■ TASK ITEM ■
After finding the line with "heap s' !! p = Some" in the entries below, retype exactly each line from there through the line with "apply wp_bind. eapply", including that final line.

■ DATA FOR ANALYSIS ■

(** Entering user mode: [move_to_user_mode] gives the current process 16 pages at the
    addresses from 0 on, which hold the code followed by zeros, makes its page tables
    the ones in use, and leaves saved registers that start it at [pc] with an empty
    stack at the end of its memory. *)
Theorem user_mode_entry init_process_address p pcb t start size pc s :
  let regs := task_pt_regs init_process_address p in
  current_process s = p → heap s !! p = Some pcb → space_ok (mem s) pcb t → page_room 16 0 (mem s) pcb t →
  regs mod 8 = 0 → (∀ y, regs_word regs y → stable (mem s) t y) → 0 ≤ pc < 2 ^ 64 → 0 ≤ size →
  (∀ x, 0 ≤ x < size → stable (mem s) t (word_of (start + x)) ∧ ¬ regs_word regs (word_of (start + x))) →
  ∃ s' pcb', move_to_user_mode init_process_address start size pc s = Done 0 s' ∧
    heap s' !! p = Some pcb' ∧ ttbr0_el1 s' = pgd (mm pcb') ∧ n_user_pages (mm pcb') = n_user_pages (mm pcb) + 16 ∧
    (∀ va, 0 ≤ va < USER_SIZE → space_byte (mem s') pcb' va =
       Some (image (λ x, byte_at (words (mem s)) (start + x)) size va)) ∧
    ∀ k, 0 ≤ k < Z.of_nat PT_REGS_WORDS → word_at (words (mem s')) (regs + 8 * k) = start_register pc k.
Proof.
  intros regs Hc Hp Hs Hr Hal Hregs Hpc Hsize Hsrc.
  assert (H : wp (move_to_user_mode init_process_address start size pc) (λ r s', r = 0 ∧ ∃ m' pcb',
    s' = set_ttbr0_el1 (pgd (mm pcb')) (put p pcb' m' s) ∧ n_user_pages (mm pcb') = n_user_pages (mm pcb) + 16 ∧
    sees m' pcb' (image (λ x, byte_at (words (mem s)) (start + x)) size) ∧
    ∀ k, 0 ≤ k < Z.of_nat PT_REGS_WORDS → word_at (words m') (regs + 8 * k) = start_register pc k) (put p pcb (mem s) s)).
  { unfold move_to_user_mode. apply wp_bind, wp_gets.
    change (current_process (put p pcb (mem s) s)) with (current_process s). rewrite Hc. fold regs. cbn zeta.
    do 4 (apply wp_bind; unfold memzero, write_word; apply wp_words_put).
    set (m1 := {| memory_pages := _ |}).
    destruct (user_registers_spec regs pc (words (mem s)) Hal Hpc) as [Hv Hw].
    change (user_registers regs pc (words (mem s))) with (words m1) in Hv, Hw.
    assert (Hs1 : space_ok m1 pcb t) by by eapply (words_space (mem s)).
    apply wp_bind. eapply (wp_copy_code p start size m1 pcb t); [done|done|by apply (page_room_same _ _ (mem s))| |].
    { intros x Hx. destruct (Hsrc x Hx) as [H1 H2]. split; [exact H1|]. apply byte_at_word, (Hw _ H2). }
    intros m2 pcb2 t2 [A1 A2 A3 _ _ (s2 & E2 & A4)] _ Hsee. apply wp_bind. unfold load_current. apply wp_bind, wp_gets.
    change (current_process (put p pcb2 m2 s)) with (current_process s). rewrite Hc. apply wp_load_put.
    apply wp_bind. unfold set_pgd. apply wp_modify, wp_ret. split; [done|]. exists m2, pcb2. split; [done|].
    split; [by rewrite E2; cbn; lia|]. split; [done|]. intros k Hk. rewrite <- Hv by done. apply A3.
    - apply (Hregs (regs + 8 * k)). by exists k.
    - unfold word_of. replace (regs + 8 * k) with (regs + k * 8) by lia. rewrite Z_mod_plus_full, Hal. lia. }
  rewrite put_id in H by done. apply wp_done in H as (r & s' & E & -> & m' & pcb' & -> & H1 & H2 & H3).
  eexists _, pcb'. split; [exact E|]. split; [apply lookup_insert_eq|]. by split_and!.
Qed.

(** The kernel image lies below the pages. *)
Lemma low_stable m t y : y < LOW_MEMORY + VA_START → stable m t y.
Proof.
  intros Hy i Hi Hin. exfalso. unfold in_page, page_address in Hin. change PAGE_SIZE with 4096 in Hin. lia.
Qed.
Lemma sample_room : page_room 16 0 sample_memory INIT_PROCESS ∅.
Proof. split; rewrite ?sample_missing; by vm_compute. Qed.

Lemma user_mode_entry_witness :
  ∃ s' pcb', move_to_user_mode (VA_START + 0x80000) (VA_START + 0x90000) 5000 64 sample_kernel = Done 0 s' ∧
    heap s' !! InitProcess = Some pcb' ∧ space_byte (mem s') pcb' 6000 = Some 0.
Proof.
  destruct (user_mode_entry (VA_START + 0x80000) InitProcess INIT_PROCESS ∅ (VA_START + 0x90000) 5000 64 sample_kernel)
    as (s' & pcb' & E & Hp & _ & _ & Hb & _).
  - reflexivity.
  - reflexivity.
  - exact sample_space.
  - exact sample_room.
  - reflexivity.
  - intros y (k & Hk & ->). apply low_stable. unfold task_pt_regs, pcb_address, THREAD_SIZE, PT_REGS_SIZE, PT_REGS_WORDS in *.
    change LOW_MEMORY with 4194304. lia.
  - by vm_compute.
  - by vm_compute.
  - intros x Hx. assert (Hw : VA_START + 0x90000 ≤ word_of (VA_START + 0x90000 + x) < VA_START + 0x90000 + 5000).
    { unfold word_of. pose proof (Z.mod_pos_bound (VA_START + 0x90000 + x) 8 ltac:(lia)).
      pose proof (Z.div_mod (VA_START + 0x90000 + x) 8 ltac:(lia)). unfold VA_START in *. lia. }
    split; [apply low_stable; change LOW_MEMORY with 4194304; lia|]. intros (k & Hk & E).
    unfold task_pt_regs, pcb_address, THREAD_SIZE, PT_REGS_SIZE, PT_REGS_WORDS in *. lia.
  - exists s', pcb'. split; [exact E|]. split; [exact Hp|]. clear E Hp.
    rewrite (Hb 6000) by by vm_compute. unfold image. by destruct (Z.ltb_spec 6000 5000); [lia|].
Defined.

(** ** The memory of a child *)

(** C7: A child has a copy of its parent's memory: for a parent whose user pages are listed
    in its PCB and mapped at distinct low addresses, and a child without memory, with
    room for the copies, [copy_virtual_memory] succeeds; at every address of those pages the
    child then finds the byte the parent had there, in a place of its own, and the parent
    finds it too; the PCB of the parent does not change. *)
Theorem child_memory_copied parent child pcb t pcbc s :
  child ≠ parent → current_process s = parent → heap s !! parent = Some pcb → heap s !! child = Some pcbc →
  forkable (mem s) pcb t → space_ok (mem s) pcbc ∅ → n_user_pages (mm pcbc) = 0 →
  page_room (n_user_pages (mm pcb)) 0 (mem s) pcbc ∅ →
  ∃ s' pcbc', copy_virtual_memory child s = Done 0 s' ∧ heap s' !! parent = Some pcb ∧ heap s' !! child = Some pcbc' ∧
    ∀ va, (∃ j page, 0 ≤ j < n_user_pages (mm pcb) ∧ user_pages (mm pcb) !! Z.to_nat j = Some page ∧
             va / PAGE_SIZE = Process.virtual_address page / PAGE_SIZE) →
      is_Some (space_byte (mem s) pcb va) ∧
      space_byte (mem s') pcbc' va = space_byte (mem s) pcb va ∧ space_byte (mem s') pcb va = space_byte (mem s) pcb va ∧
      space_translate (mem s') pcbc' va ≠ space_translate (mem s') pcb va.
Proof.
  intros Hne Hc Hp Hch Hf Hs Hn Hr.
  assert (H : wp (copy_virtual_memory child) (λ r s', r = 0 ∧ ∃ m' pcbc' t', s' = put child pcbc' m' s ∧
    pages_added (n_user_pages (mm pcb)) (mem s) pcbc ∅ m' pcbc' t' ∧
    copied_pages pcb (n_user_pages (mm pcb)) (mem s) m' t') (put child pcbc (mem s) s)).
  { apply (wp_copy_virtual_memory parent child (mem s) pcb t); eauto 10. }
  rewrite put_id in H by done. apply wp_done in H as (r & s' & E & -> & m' & pcbc' & t' & -> & Hadd & Hcp).
  exists (put child pcbc' m' s), pcbc'. split; [exact E|].
  split; [cbn; by rewrite lookup_insert_ne|]. split; [apply heap_after_put|].
  intros va Hva. by eapply (copied_byte (mem s) pcb t m' pcbc pcbc' t' va).
Qed.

■ ANSWER BELOW ■
    heap s' !! p = Some pcb' ∧ ttbr0_el1 s' = pgd (mm pcb') ∧ n_user_pages (mm pcb') = n_user_pages (mm pcb) + 16 ∧
    (∀ va, 0 ≤ va < USER_SIZE → space_byte (mem s') pcb' va =
       Some (image (λ x, byte_at (words (mem s)) (start + x)) size va)) ∧
    ∀ k, 0 ≤ k < Z.of_nat PT_REGS_WORDS → word_at (words (mem s')) (regs + 8 * k) = start_register pc k.
Proof.
  intros regs Hc Hp Hs Hr Hal Hregs Hpc Hsize Hsrc.
  assert (H : wp (move_to_user_mode init_process_address start size pc) (λ r s', r = 0 ∧ ∃ m' pcb',
    s' = set_ttbr0_el1 (pgd (mm pcb')) (put p pcb' m' s) ∧ n_user_pages (mm pcb') = n_user_pages (mm pcb) + 16 ∧
    sees m' pcb' (image (λ x, byte_at (words (mem s)) (start + x)) size) ∧
    ∀ k, 0 ≤ k < Z.of_nat PT_REGS_WORDS → word_at (words m') (regs + 8 * k) = start_register pc k) (put p pcb (mem s) s)).
  { unfold move_to_user_mode. apply wp_bind, wp_gets.
    change (current_process (put p pcb (mem s) s)) with (current_process s). rewrite Hc. fold regs. cbn zeta.
    do 4 (apply wp_bind; unfold memzero, write_word; apply wp_words_put).
    set (m1 := {| memory_pages := _ |}).
    destruct (user_registers_spec regs pc (words (mem s)) Hal Hpc) as [Hv Hw].
    change (user_registers regs pc (words (mem s))) with (words m1) in Hv, Hw.
    assert (Hs1 : space_ok m1 pcb t) by by eapply (words_space (mem s)).
    apply wp_bind. eapply (wp_copy_code p start size m1 pcb t); [done|done|by apply (page_room_same _ _ (mem s))| |].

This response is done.